Private-Placement Guide Zeros In On Due Diligence of Broker/Dealers
Following the Medical Capital Holdings debacle and other problematic private-placement deals, the private-placement industry has decided to create a best practices guide aimed at broker/dealers that sell the high-risk products to investors.
As reported Oct. 19 article by Investment News, the guide will focus on three areas: private placements, oil and gas deals, and real estate funds.
A draft of the proposed guide was presented at a recent annual meeting of the Real Estate Investment Securities Association.
Last year, the Securities and Exchange Commission (SEC) levied fraud charges against two private placement issuers, Medical Capital Holdings and Provident Royalties LLC. Together, Medical Capital and Provident raised an estimated $2.7 billion, with each selling their offerings through networks of independent broker/dealers. Today, many of the broker/dealers involved in the sales – such as Securities America – are the subject of arbitration claims from investors and investigations from state securities regulators.

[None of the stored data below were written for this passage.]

(* ===== verification/IoFd.v ===== *)
(** * Descriptors that read and write in pieces

    [read] and [write] on pipes, sockets and terminals: a read returns what
    has arrived, at most what was asked for; both can be interrupted by a
    signal or fail.  What a descriptor will do is its script.  The states
    also hold [errno], which only a failing call changes. *)
From S2P Require Import Prelude Posix.

Open Scope prog_scope.

(** ** Scripts *)

(** [Data c bs]: the bytes [c :: bs] have arrived; [Eof]: one end of file
    (from a terminal, more can follow).  After its script a descriptor is at
    end of file. *)
Inductive revent := Data (c : Z) (bs : bytes) | Intr | Fail (e : Z) | Eof.

(** [Room k]: there is room for [k + 1] bytes; [Zero]: a write returns 0.
    After its script a descriptor takes everything. *)
Inductive wevent := Room (k : nat) | WIntr | WFail (e : Z) | Zero.

Record world := mkWorld {
  w_in : gmap Z (list revent);
  w_to : gmap Z (list wevent * bytes);
  w_errno : Z
}.

Definition set_in (fd : Z) (s : list revent) (w : world) : world :=
  mkWorld (<[fd := s]> (w_in w)) (w_to w) (w_errno w).
Definition set_to (fd : Z) (o : list wevent * bytes) (w : world) : world :=
  mkWorld (w_in w) (<[fd := o]> (w_to w)) (w_errno w).
Definition set_errno (e : Z) (w : world) : world := mkWorld (w_in w) (w_to w) e.

Abbreviation io := (Prog world).

(** ** The system calls *)

(** What [read] returns: -1 ([None]) or the bytes it stored. *)
Definition sys_read (fd n : Z) : io (option bytes) :=
  do f <- get (fun w => w_in w !! fd);
  match f with
  | None => run put (set_errno EBADF); pret None
  | Some [] => pret (Some [])
  | Some (Eof :: s) => run put (set_in fd s); pret (Some [])
  | Some (Intr :: s) => run put (set_in fd s); run put (set_errno EINTR); pret None
  | Some (Fail e :: s) => run put (set_in fd s); run put (set_errno e); pret None
  | Some (Data c bs :: s) =>
      let got := take (Z.to_nat n) (c :: bs) in
      run put (set_in fd (match drop (Z.to_nat n) (c :: bs) with [] => s | c' :: bs' => Data c' bs' :: s end));
      pret (Some got)
  end.

(** What [write] returns. *)
Definition sys_write (fd : Z) (buf : bytes) : io Z :=
  do f <- get (fun w => w_to w !! fd);
  match f with
  | None => run put (set_errno EBADF); pret (-1)
  | Some ([], out) => run put (set_to fd ([], out ++ buf)); pret (zlen buf)
  | Some (Room k :: s, out) =>
      run put (set_to fd (s, out ++ take (S k) buf)); pret (zlen (take (S k) buf))
  | Some (Zero :: s, out) => run put (set_to fd (s, out)); pret 0
  | Some (WIntr :: s, out) => run put (set_to fd (s, out)); run put (set_errno EINTR); pret (-1)
  | Some (WFail e :: s, out) => run put (set_to fd (s, out)); run put (set_errno e); pret (-1)
  end.

(** Every call on a script that has not ended uses up some of its weight. *)
Fixpoint rweight (s : list revent) : nat :=
  match s with
  | [] => 0
  | Data _ bs :: s => S (S (length bs) + rweight s)
  | _ :: s => S (rweight s)
  end.

Definition rfuel (fd : Z) (w : world) : nat := S (S (rweight (default [] (w_in w !! fd)))).
Definition wfuel (fd : Z) (w : world) : nat := S (S (length (default ([], []) (w_to w !! fd)).1)).

(** ** The stream behind a script

    What there is to read, byte by byte, without the borders of the pieces.
    With [restart] interruptions do not show; without, they are errors. *)
Inductive item := Byte (c : Z) | Err (e : Z) | End.

Definition event_items (restart : bool) (v : revent) : list item :=
  match v with
  | Data c bs => Byte <$> (c :: bs)
  | Intr => if restart then [] else [Err EINTR]
  | Fail e => if restart && (e =? EINTR) then [] else [Err e]
  | Eof => [End]
  end.

Definition items (restart : bool) (s : list revent) : list item := s ≫= event_items restart.

(** How reading some bytes ends. *)
Inductive ending := Full | AtEnd | AtErr (e : Z).

(** Reading [n] bytes of a stream. *)
Fixpoint ref_read (n : nat) (l : list item) : bytes * ending * list item :=
  match n, l with
  | O, _ => ([], Full, l)
  | S n, [] => ([], AtEnd, [])
  | S n, End :: l => ([], AtEnd, l)
  | S n, Err e :: l => ([], AtErr e, l)
  | S n, Byte c :: l => let '(bs, x, l') := ref_read n l in (c :: bs, x, l')
  end.

(** ** Reading in pieces *)

(** What one [read] does to the stream. *)
Inductive read_does (restart : bool) (n : nat) (l : list item) : option bytes -> Z -> list item -> Prop :=
| RdIntr : restart = true -> read_does restart n l None EINTR l
| RdErr e l' : l = Err e :: l' -> (restart = true -> e <> EINTR) -> read_does restart n l None e l'
| RdEnd l' : (l = [] /\ l' = [] \/ l = End :: l') -> forall e, read_does restart n l (Some []) e l'
| RdBytes bs l' e : bs <> [] -> (length bs <= n)%nat -> l = (Byte <$> bs) ++ l' -> read_does restart n l (Some bs) e l'.

Lemma items_cons restart v s : items restart (v :: s) = event_items restart v ++ items restart s.
Proof. done. Qed.

Lemma sys_read_does restart fd n w s :
  w_in w !! fd = Some s -> 0 < n ->
  exists r w' s', sys_read fd n w = Ok r w' /\ w_in w' = <[fd := s']> (w_in w) /\ w_to w' = w_to w /\
    (r <> None -> w_errno w' = w_errno w) /\
    read_does restart (Z.to_nat n) (items restart s) r (w_errno w') (items restart s') /\
    (r = Some [] \/ (rweight s' < rweight s)%nat).
Proof.
  intros Hs Hn. unfold sys_read. pstep. rewrite Hs.
  destruct s as [|[c bs| |e|] s]; rewrite ?items_cons; pstep.
  - exists (Some []), w, []. split_and!; simpl; auto; [by rewrite insert_id|]. apply RdEnd. by left.
  - set (got := take _ _). set (s' := match drop _ _ with [] => s | c' :: bs' => Data c' bs' :: s end).
    assert (length got <= Z.to_nat n)%nat as Hl by (unfold got; rewrite length_take; lia).
    assert (items restart s' = (Byte <$> drop (Z.to_nat n) (c :: bs)) ++ items restart s) as Hi.
    { unfold s'. by destruct (drop _ _). }
    assert (Byte <$> (c :: bs) = (Byte <$> got) ++ (Byte <$> drop (Z.to_nat n) (c :: bs))) as Hb.
    { unfold got. by rewrite <- fmap_app, take_drop. }
    exists (Some got), (set_in fd s' w), s'. split_and!; try done.
    + apply RdBytes; [|done|].
      * unfold got. destruct (Z.to_nat n) eqn:E; [lia|done].
      * unfold event_items. rewrite Hb, Hi, app_assoc. done.
    + right. unfold s'. pose proof (length_drop (c :: bs) (Z.to_nat n)) as Hd. simpl length in Hd.
      destruct (drop _ _) as [|c' bs']; simpl in *; lia.
  - eexists None, _, s. split_and!; [reflexivity|done..| |simpl; auto with lia]. simpl.
    destruct restart; simpl; [by apply RdIntr|]. by apply RdErr.
  - eexists None, _, s. split_and!; [reflexivity|done..| |simpl; auto with lia]. simpl.
    destruct restart; simpl; [|by apply RdErr]. destruct (Z.eqb_spec e EINTR) as [->|]; simpl; [by apply RdIntr|by apply RdErr].
  - eexists (Some []), _, s. split_and!; [reflexivity|done..| |by left]. simpl. apply RdEnd. by right.
Qed.

(** The bytes that were read weigh what is gone from the script. *)
Lemma sys_read_weight fd n w s bs w' s' :
  w_in w !! fd = Some s -> sys_read fd n w = Ok (Some bs) w' -> w_in w' !! fd = Some s' ->
  (length bs + rweight s' <= rweight s)%nat.
Proof.
  intros Hs E Hs'. unfold sys_read, pbind, get, put, pret in E. rewrite Hs in E.
  destruct s as [|[c b| |e|] s]; try done; injection E as <- <-; simpl in Hs'; rewrite ?lookup_insert_eq in Hs'; simplify_eq.
  - simpl. lia.
  - pose proof (length_drop (c :: b) (Z.to_nat n)) as Hd. pose proof (length_take (c :: b) (Z.to_nat n)) as Ht.
    cbn [length] in *. rewrite Ht. destruct (drop _ _); simpl in *; lia.
  - simpl. lia.
Qed.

Provident and Medical Capital have since shut down. Amid their demise, a number of broker/dealers have said that they relied on outside reports for the information they disclosed about the products to investors.
That doesn’t mean broker/dealers are off the hook for performing their own due diligence, however. Earlier this year, the Financial Industry Regulatory Authority (FINRA) issued a notice to members stating that firms can’t rely solely on the private- placement sponsor for third-party due diligence.
“When presented with red flags, the broker-dealer must do more than simply rely upon representations by [an] issuer’s management, the disclosure in an offering document, or even a due diligence report of [an] issuer’s counsel,” the notice reads.
REISA’s due-diligence best-practices guide is designed to address those issues.